Overall, I think it would require an insurmountable infrastructure investment by the LPs for us to go away totally

 

In addition to the salient points made above, this question also boils down to what is essentially a bet. While there will always be LPs (typically generalists) and GPs (typically specialists), the lines are getting blurred as they are vertically integrating and encroaching on each others territory.

Hence the bet, is it more likely that LPs will get smart about new property types (underwriting & managing) enough to effectively compete with GPs in their chosen specialty? They can already raise huge funds and know the finance/fund structuring side cold. Or will it be more likely that GPs will get smart about fundraising and finding capital sources, as they know their sector well enough to put the money to work? My initial thought is the latter is a stronger bet due to expertise taking longer to attain and thus more valuable, but I can see the merits of both sides.

 

is it more likely that LPs will get smart about new property types (underwriting & managing) enough to effectively compete with GPs in their chosen specialty? 

I don't think so, personally. GPs know how to get actual property-level transactions done, they know how to operate the real estate, they are the ones that are experts in their markets and getting invites to brokers' family BBQ parties. Access to macro-information and institutional capital is getting easier for GPs. LPs are essentially "middlemen" that will get squeezed out before GPs do.

I have worked on both the GP and LP side, and LPs just spend most of their time making up bullshit busy work to appear valuable to their investors; running countless sensitivities, analyses, trying to stay informed on macro trends. On the GP side, I am actually building local relationships, vetting out property level contracts, walking roofs with our engineers, meeting with municipal officials, exchanging memes with brokers, and not wasting time on trying to quantify the unquantifiable.

 

Although I recognize the efficiency from a GP POV of raising a fund and not having to raise capital for individual transactions, I will never understand why a sponsor group would want to give up their best asset - which is individual deal performance/promote.
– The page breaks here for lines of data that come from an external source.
Lemma discover_step : @server_step test_platform DottedQuad test_network test_clients (test_server 8) discovered_server.
Proof.
  apply (step_receive _ _ _ (client 1 DHCPDISCOVER []) true).
  - apply client_ok; [by left|vm_compute; reflexivity..].
  - vm_compute. reflexivity.
Qed.

Lemma discovered_server_inv : server_inv test_clients (config_of (test_pool 8)) discovered_server.
Proof.
  exact (@server_step_inv test_platform DottedQuad test_network _ _ _ _ test_clients_ok test_pool_valid
    test_server_inv discover_step).
Qed.


(** ** A new server *)

Section Start.
Context {PF : Platform} {IT : InetText}.

Lemma load_without_file s path : path = lease_path (pool_ifname (pool s)) -> files s !! path = None ->
  LoadBindingRecoders s = Some (RET_FAILED, s).
Proof.
  intros -> Hf. unfold LoadBindingRecoders, bind, get. cbv beta iota.
  destruct (_ <? _); [done|]. destruct (negb _); [done|]. by rewrite Hf.
Qed.

Lemma CheckAddressRange_valid p k : 0 <= k <= 32 -> netmask p = netmask_of k ->
  is_u32 (beginAddress p) -> is_u32 (endAddress p) -> truthy (CheckAddressRange p) = true -> valid_pool p.
Proof.
  intros Hk Hm Hb He. unfold CheckAddressRange. cbv zeta.
  destruct (_ || _ || _) eqn:E1; [discriminate|]. destruct (negb (_ =? _) || _) eqn:E2; [discriminate|]. intros _.
  btauto_hyps. split; [by exists k|done| |split; congruence]. intros E.
  match goal with H : NetworkAddress (beginAddress p) _ <> 0 |- _ => apply H; by rewrite E end.
Qed.

Definition cfg_u32 (c : DhcpConfig) : Prop := is_u32 (cfg_begin c) /\ is_u32 (cfg_end c).

Lemma First_u32 ip m : is_u32 (FirstIpAddress ip m) /\ is_u32 (LastIpAddress ip m).
Proof. split; unfold FirstIpAddress, LastIpAddress; apply htonl_range. Qed.

(** The pool a configuration gives. *)
Definition configured_pool (cfg : DhcpConfig) : DhcpAddressPool :=
  configure_pool cfg (set_pool_ifname (cfg_ifname cfg) zero_pool).

Lemma InitServerContext_spec K dir mk cfg s k :
  cfg_netmask cfg = netmask_of k -> 0 <= k <= 32 -> cfg_u32 cfg ->
  files s !! lease_path (cfg_ifname cfg) = None ->
  wp (InitServerContext dir mk cfg) (fun r s' =>
    r = (if (IFACE_NAME_SIZE <=? Z.of_nat (length (cfg_ifname cfg))) || negb (truthy (CheckAddressRange (configured_pool cfg)))
         then RET_FAILED else RET_SUCCESS) /\
    (r = RET_SUCCESS -> pool s' = set_times cfg (configured_pool cfg) /\
       valid_pool (config_of (pool s')) /\ pool_inv K (config_of (pool s')) s')) s.
Proof.
  intros Hm Hk [Hb He] Hf. unfold InitServerContext, InitAddressPool. apply wp_bind, wp_bind, wp_modify.
  apply wp_if; intros Hl; [rewrite Hl; by apply wp_ret, wp_ret|rewrite Hl; cbn [orb]].
  do 3 apply wp_bind, wp_modify. apply wp_ret. change (negb (RET_SUCCESS =? RET_SUCCESS)) with false. cbv iota.
  match goal with |- wp _ _ ?x => set (s1 := x) end.
  apply wp_bind, wp_modify. set (s2 := set_pool (configure_pool cfg (pool s1)) s1).
  assert (Ep : pool s2 = configured_pool cfg) by done.
  apply wp_bind, wp_get. rewrite <- Ep. apply wp_if; intros E; rewrite E; [by apply wp_ret|]. apply negb_false_iff in E.
  assert (Hv : valid_pool (pool s2)).
  { pose proof (First_u32 (cfg_serverId cfg) (cfg_netmask cfg)) as [? ?].
    apply (CheckAddressRange_valid _ k); try done; cbn; by destruct (_ && _). }
  apply wp_bind. apply wp_mono with (Q := fun _ s' => s' = s2).
  { unfold InitLeaseFile. apply wp_if; intros _; [by apply wp_ret|]. apply wp_bind.
    eapply wp_intro; [by eapply load_without_file|]. unfold InitBindingRecoders. apply wp_bind, wp_get.
    replace (in_order (leases s2)) with (@nil (Z * AddressBinding)) by (by vm_compute). done. }
  intros _ _ ->. apply wp_bind, wp_modify, wp_ret. split; [done|]. intros _. split; [done|].
  split; [by destruct Hv; split|]. split; [done|apply map_Forall_empty..].
Qed.

(** What [InitializeServer] accepts. *)
Definition accepted (cfg : DhcpConfig) : bool :=
  negb (bool_decide (cfg_ifname cfg = [])) && (Z.of_nat (length (cfg_ifname cfg)) <? IFACE_NAME_SIZE) &&
  truthy (cfg_serverId cfg) && truthy (cfg_netmask cfg) && truthy (CheckAddressRange (configured_pool cfg)).

Definition fixed_options (cfg : DhcpConfig) : list DhcpOption :=
  fold_left (fun os o => snd (opts_push_back os o)) (cfg_options cfg) [].

Lemma InitializeServer_spec K dir mk from0 reply0 cfg s k :
  cfg_netmask cfg = netmask_of k -> 0 <= k <= 32 -> cfg_u32 cfg ->
  files s !! lease_path (cfg_ifname cfg) = None -> wf_packet (packet from0) ->
  exists r s', InitializeServer dir mk true from0 reply0 cfg s = Some (r, s') /\
    match r with
    | Some srv => accepted cfg = true /\ ps srv = s' /\
        pool s' = set_fixedOptions (fixed_options cfg) (set_times cfg (configured_pool cfg)) /\
        looperState srv = LS_IDLE /\ ctx_ifname srv = cfg_ifname cfg /\ srv_initialized srv = 1 /\
        valid_pool (config_of (pool s')) /\ server_inv K (config_of (pool s')) srv
    | None => accepted cfg = false
    end.
Proof.
  intros Hm Hk Hu Hf Hfrom. unfold InitializeServer, accepted.
  case_bool_decide; [by do 2 eexists|]. cbn [negb andb].
  destruct (truthy (cfg_serverId cfg)), (truthy (cfg_netmask cfg)); cbn [negb orb]; rewrite ?andb_false_r;
    try (by do 2 eexists).
  pose proof (InitServerContext_spec K dir mk cfg s k Hm Hk Hu Hf) as H1. unfold wp in H1.
  destruct (InitServerContext dir mk cfg s) as [[r s1]|]; [|done]. cbn [mbind option_bind].
  destruct H1 as [Er H1]. rewrite Z.ltb_antisym. destruct (_ <=? _); cbn [orb negb andb] in *; [subst r; by do 2 eexists|].
  destruct (truthy (CheckAddressRange _)); cbn [negb] in *; subst r; [|by do 2 eexists].
  change (negb (RET_SUCCESS =? RET_SUCCESS)) with false. cbv iota. destruct (H1 eq_refl) as (Ep & Hv & Hi).
  cbn. do 2 eexists. split; [reflexivity|]. cbn. split; [done|]. split; [done|].
  split; [by rewrite Ep|]. do 3 (split; [done|]). split; [by destruct Hv; split|]. split; [|exact Hfrom].
  destruct Hi as [C1 C2 C3]. split; [reflexivity|exact C2|exact C3].
Qed.

(** A server initialised without a lease file satisfies the premises of
    [server_safe], whatever the clients: the pool is the one of the
    configuration, the range lies in the server's network and the tables are
    empty; and the server is refused exactly when the name, the address or the
    mask is missing or the range leaves the network.  The netmask of the
    configuration has to be contiguous, which the code does not check, and the
    looper's message buffer may hold anything. *)
Theorem InitializeServer_ready K dir mk from0 reply0 cfg s k :
  cfg_netmask cfg = netmask_of k -> 0 <= k <= 32 -> cfg_u32 cfg ->
  files s !! lease_path (cfg_ifname cfg) = None -> wf_packet (packet from0) ->
  exists r s', InitializeServer dir mk true from0 reply0 cfg s = Some (r, s') /\
    match r with
    | Some srv => accepted cfg = true /\ ps srv = s' /\
        pool s' = set_fixedOptions (fixed_options cfg) (set_times cfg (configured_pool cfg)) /\
        looperState srv = LS_IDLE /\ ctx_ifname srv = cfg_ifname cfg /\ srv_initialized srv = 1 /\
        valid_pool (config_of (pool s')) /\ server_inv K (config_of (pool s')) srv
    | None => accepted cfg = false
    end.
Proof. apply InitializeServer_spec. Qed.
GP funds (as in funds for the GP co-investment) make a ton of sense because you can then charge AM/performance fees off that bucket of capital and enhance your ability to do more deals, but if I'm a sponsor I will always want to have the ability to drive promote off individual deal performance and not have the crossed economics of a fund. Unless, of course, you've realized that you are in the fee game and not the promote game, which some larger groups have realized.